Human Systems Interaction (HSI) is an evolution of the study of Human Computer Interaction (HCI), which has primarily focused on the interface between “the computer” and a person. HSI builds on that foundation to focus on how computational systems themselves mediate interaction between people and other systems and how we therefore can design systems to support interaction between people and other systems – including between other people. This focus on computational systems as mediators highlights the increasingly pervasive role of interaction design as mediator of cultural, educational, health and social experience.

While these themes have a history within HCI, HSI foregrounds design and engineering from that perspective. For example, prior to the Internet of Things, interaction with computational devices has been clear and explicit, from using a keypad on a bank machine to moving a finger on a tablet screen. Increasingly, interactions with systems are done by proxy and without our awareness. How we interact with one system, like moving across the web, invisibly affects other systems like what search results and ads or social media content we see. HSI asks how we can design computational systems to clearly and explicitly support interaction between a person and other systems – including other people, communities and infrastructure.

Case Study - The WellthLab

The WellthLab– founded and directed by Professor m.c. schraefel – embodies the HSI approach in ECS at Southampton. The vision of the lab is to help “make normal better” for all. Its mission is to explore how computational systems can be designed and engineered to support that vision.

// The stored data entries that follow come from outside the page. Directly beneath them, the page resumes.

(* ===== verification/Store.v ===== *)
(** * The event store

    [EventStore] of [buzz-local-relay/src/lib.rs]: verified events in an
    effective projection, an append-only NDJSON log, and the ids accepted so
    far.  The file behind the writer is its bytes; the wall clock, the outcome
    of the verification task and the outcome of the write are arguments of the
    operation that observes them. *)

From S2P Require Import Prelude Text Nostr Kinds Ingest FilterMatch.

Definition DEFAULT_QUERY_LIMIT : nat := 500.
Definition MAX_QUERY_LIMIT : nat := 5000.

(** ** Errors and results *)

Inductive StoreError :=
| Io (error : string)
| MalformedRecord (line : nat) (source : string)
| InvalidRecord (line : nat) (reason : string)
| VerificationTask (error : string)
| Serialization (error : string)
| Materialization (reason : string).

Inductive QueryError :=
| SearchUnsupported
| UnsupportedFilterField (field : string)
| IncompleteCursor.

(** [Display] of the errors. *)
Definition store_error_to_string (e : StoreError) : string :=
  match e with
  | Io error => "event log I/O failed: " +:+ error
  | MalformedRecord line source =>
      "event log line " +:+ u64_to_string (N.of_nat line) +:+ " is malformed: " +:+ source
  | InvalidRecord line reason =>
      "event log line " +:+ u64_to_string (N.of_nat line) +:+ " failed verification: " +:+ reason
  | VerificationTask error => "event verification task failed: " +:+ error
  | Serialization error => "event serialization failed: " +:+ error
  | Materialization reason => "relay state materialization failed: " +:+ reason
  end.

Definition query_error_to_string (e : QueryError) : string :=
  match e with
  | SearchUnsupported => "NIP-50 search filters require the production relay"
  | UnsupportedFilterField field => "unsupported filter field: " +:+ field
  | IncompleteCursor => "before_id requires until to be set"
  end.

Module WriteResult.
Record t := mk {
  event_id : string;
  accepted : bool;
  message : string;
  publish_live : bool;
}.

Definition accept (e : Event) (message : string) (publish_live : bool) : t :=
  mk (to_hex (ev_id e)) true message publish_live.

Definition reject (e : Event) (message : string) : t :=
  mk (to_hex (ev_id e)) false message false.
End WriteResult.

Record AcceptEnv := mkAcceptEnv {
  env_now : N;
  env_join : result string unit;
  env_write : WriteOutcome;
}.

(** [StoreInner]; [log] is the file behind [writer]. *)
Record StoreInner := mkStoreInner {
  events : list StoredEvent.t;
  journal : list Event;
  seen_ids : gset EventId;
  log : option string;
}.

Record CursorFilter := mkCursorFilter { cf_filter : Filter; cf_before_id : option EventId }.

Section store.
Context `{NL : NostrLib, SJ : SerdeJson}.

Definition stored_event (now : N) (e : Event) : StoredEvent.t :=
  let channel_id :=
    find_map Uuid_parse
      (omap tag_content (tags_filter (SingleLetterLower "h"%char) (ev_tags e))) in
  StoredEvent.with_received_at e now channel_id true.

(** ** [EventStore::accept] *)

Definition with_seen (inner : StoreInner) (id : EventId) : StoreInner :=
  mkStoreInner (events inner) (journal inner) ({[id]} ∪ seen_ids inner) (log inner).

(** The bytes appended to the log for one event. *)
Definition record_bytes (json : string) : string := json +:+ String Lines.newline EmptyString.

Definition with_log (inner : StoreInner) (l : option string) : StoreInner :=
  mkStoreInner (events inner) (journal inner) (seen_ids inner) l.

(** Durable append; [Err] leaves the projection alone. *)
Definition append_record (outcome : WriteOutcome) (inner : StoreInner) (e : Event)
    : StoreInner * result StoreError unit :=
  match log inner with
  | None => (inner, Ok tt)
  | Some bytes =>
      match event_to_string e with
      | Err error => (inner, Err (Serialization error))
      | Ok json =>
          match outcome with
          | Written => (with_log inner (Some (bytes +:+ record_bytes json)), Ok tt)
          | WriteFailed partial error =>
              (with_log inner (Some (bytes +:+ partial)), Err (Io error))
          end
      end
  end.

Definition accept (env : AcceptEnv) (inner : StoreInner) (e : Event)
    : StoreInner * result StoreError WriteResult.t :=
  match env_join env with
  | Err error => (inner, Err (VerificationTask error))
  | Ok _ =>
      match verify_event e with
      | Err reason =>
          (inner, Ok (WriteResult.reject e
             ("invalid: " +:+ verification_error_to_string reason)))
      | Ok _ =>
          match decide_event (events inner) (bool_decide (ev_id e ∈ seen_ids inner)) e with
          | Duplicate => (inner, Ok (WriteResult.accept e "duplicate" false))
          | Ephemeral => (with_seen inner (ev_id e), Ok (WriteResult.accept e "ephemeral" true))
          | Superseded => (with_seen inner (ev_id e), Ok (WriteResult.accept e "superseded" false))
          | Stored =>
              match append_record (env_write env) inner e with
              | (inner', Err error) => (inner', Err error)
              | (inner', Ok _) =>
                  let stored := stored_event (env_now env) e in
                  (mkStoreInner (apply_effective_event (events inner') stored).1
                                (journal inner' ++ [e])
                                ({[ev_id e]} ∪ seen_ids inner')
                                (log inner'),
                   Ok (WriteResult.accept e "stored" true))
              end
          end
      end
  end.

(** ** [replay_log] and [EventStore::open] *)

Record ReplayedLog := mkReplayedLog {
  r_events : list StoredEvent.t;
  r_journal : list Event;
  r_seen_ids : gset EventId;
}.

Definition replayed_default : ReplayedLog := mkReplayedLog [] [] ∅.

(** The body of the loop for one non-blank line. *)
Definition replay_event (now : N) (r : ReplayedLog) (e : Event) : ReplayedLog :=
  mkReplayedLog (apply_effective_event (r_events r) (stored_event now e)).1
                (r_journal r ++ [e])
                ({[ev_id e]} ∪ r_seen_ids r).

Fixpoint replay_lines (now : N) (index : nat) (ls : list string) (r : ReplayedLog)
    : result StoreError ReplayedLog :=
  match ls with
  | [] => Ok r
  | line :: ls' =>
      if Lines.trim_is_empty line then replay_lines now (S index) ls' r
      else
        let line_number := index + 1 in
        let? e := map_err (fun source => MalformedRecord line_number source) (event_from_str line) in
        let? _ := map_err (fun err => InvalidRecord line_number (verification_error_to_string err))
                          (verify_event e) in
        replay_lines now (S index) ls' (replay_event now r e)
  end.

(** [std::fs::read_to_string]: the contents, [None] for [NotFound], or
    another error. *)
Definition replay_log (now : N) (file : result string (option string))
    : result StoreError ReplayedLog :=
  match file with
  | Err error => Err (Io error)
  | Ok contents => replay_lines now 0 (Lines.lines (default EmptyString contents)) replayed_default
  end.

(** A durable mode carries what the file system answers: the contents read,
    and the outcome of creating the directory and opening for append. *)
Inductive StorageMode :=
| Durable (file : result string (option string)) (opened : result string unit)
| EphemeralMode.

Definition open (now : N) (mode : StorageMode) : result StoreError StoreInner :=
  match mode with
  | Durable file opened =>
      let? r := replay_log now file in
      let? _ := map_err Io opened in
      Ok (mkStoreInner (r_events r) (r_journal r) (r_seen_ids r)
            (Some (match file with Ok (Some contents) => contents | _ => EmptyString end)))
  | EphemeralMode => Ok (mkStoreInner [] [] ∅ None)
  end.

(** ** Queries *)

Definition journal_events_referencing (inner : StoreInner) (sha256 : string) : list Event :=
  List.filter (fun e =>
    existsb (fun t => bool_decide (t !! 0 = Some "x"%string) && bool_decide (t !! 1 = Some sha256))
      (ev_tags e))
    (journal inner).

Definition validate_filters (filters : list Filter) : result QueryError unit :=
  if existsb (fun f => bool_decide (is_Some (f_search f))) filters then Err SearchUnsupported
  else Ok tt.

(** Newest first, then by id: the comparison of both [sort_by] calls. *)
Definition event_le (a b : Event) : bool :=
  (ev_created_at b <? ev_created_at a)%N ||
  ((ev_created_at a =? ev_created_at b)%N && str_leb (to_hex (ev_id a)) (to_hex (ev_id b))).

Definition stored_le (a b : StoredEvent.t) : bool :=
  event_le (StoredEvent.event a) (StoredEvent.event b).

Definition after_cursor (cf : CursorFilter) (e : Event) : bool :=
  match cf_before_id cf, f_until (cf_filter cf) with
  | Some before_id, Some until =>
      (ev_created_at e <? until)%N ||
      ((ev_created_at e =? until)%N && str_ltb (to_hex before_id) (to_hex (ev_id e)))
  | None, _ => true
  | Some _, None => false
  end.

(** The candidates one filter contributes. *)
Definition select_for (ordered : list StoredEvent.t) (cf : CursorFilter) : list Event :=
  let limit := Nat.min (default DEFAULT_QUERY_LIMIT (f_limit (cf_filter cf))) MAX_QUERY_LIMIT in
  StoredEvent.event <$>
    take limit (List.filter (fun s => filters_match [cf_filter cf] s
                                      && after_cursor cf (StoredEvent.event s)) ordered).

(** [if selected_ids.insert(id) { matches.push(event) }] *)
Fixpoint push_new (selected_ids : gset EventId) (matches : list Event) (candidates : list Event)
    : gset EventId * list Event :=
  match candidates with
  | [] => (selected_ids, matches)
  | e :: rest =>
      if bool_decide (ev_id e ∈ selected_ids) then push_new selected_ids matches rest
      else push_new ({[ev_id e]} ∪ selected_ids) (matches ++ [e]) rest
  end.

Fixpoint select_all (ordered : list StoredEvent.t) (filters : list CursorFilter)
    (selected_ids : gset EventId) (matches : list Event) : list Event :=
  match filters with
  | [] => matches
  | cf :: rest =>
      let '(ids', matches') := push_new selected_ids matches (select_for ordered cf) in
      select_all ordered rest ids' matches'
  end.

Definition query_with_cursors (inner : StoreInner) (filters : list CursorFilter)
    : result QueryError (list Event) :=
  if existsb (fun cf => bool_decide (is_Some (cf_before_id cf))
                        && negb (bool_decide (is_Some (f_until (cf_filter cf))))) filters
  then Err IncompleteCursor
  else
    let? _ := validate_filters (cf_filter <$> filters) in
    match filters with
    | [] => Ok []
    | _ =>
        let ordered := sort_by stored_le (events inner) in
        Ok (sort_by event_le (select_all ordered filters ∅ []))
    end.

Definition query (inner : StoreInner) (filters : list Filter) : result QueryError (list Event) :=
  query_with_cursors inner ((fun f => mkCursorFilter f None) <$> filters).

Definition count (inner : StoreInner) (filters : list Filter) : result QueryError nat :=
  let? _ := validate_filters filters in
  match filters with
  | [] => Ok 0
  | _ => Ok (length (List.filter (filters_match filters) (events inner)))
  end.
End store.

Some of the principles backing the quest of the WellthLab are to bring scepticism to considerations of how helpful computation can be. For example, where some approaches seek to capture as much data as possible, believing more data more of the time is always better, the WellthLab projects start from the question: what is “the minimal data dose” to support an interaction? This question has informed projects like Meaningful Consent in the Digital Economy that focussed on “apparency” to help make invisible data transactions visible, and where that was not possible or scalable, to craft agents that take one’s data preferences and act on one’s behalf.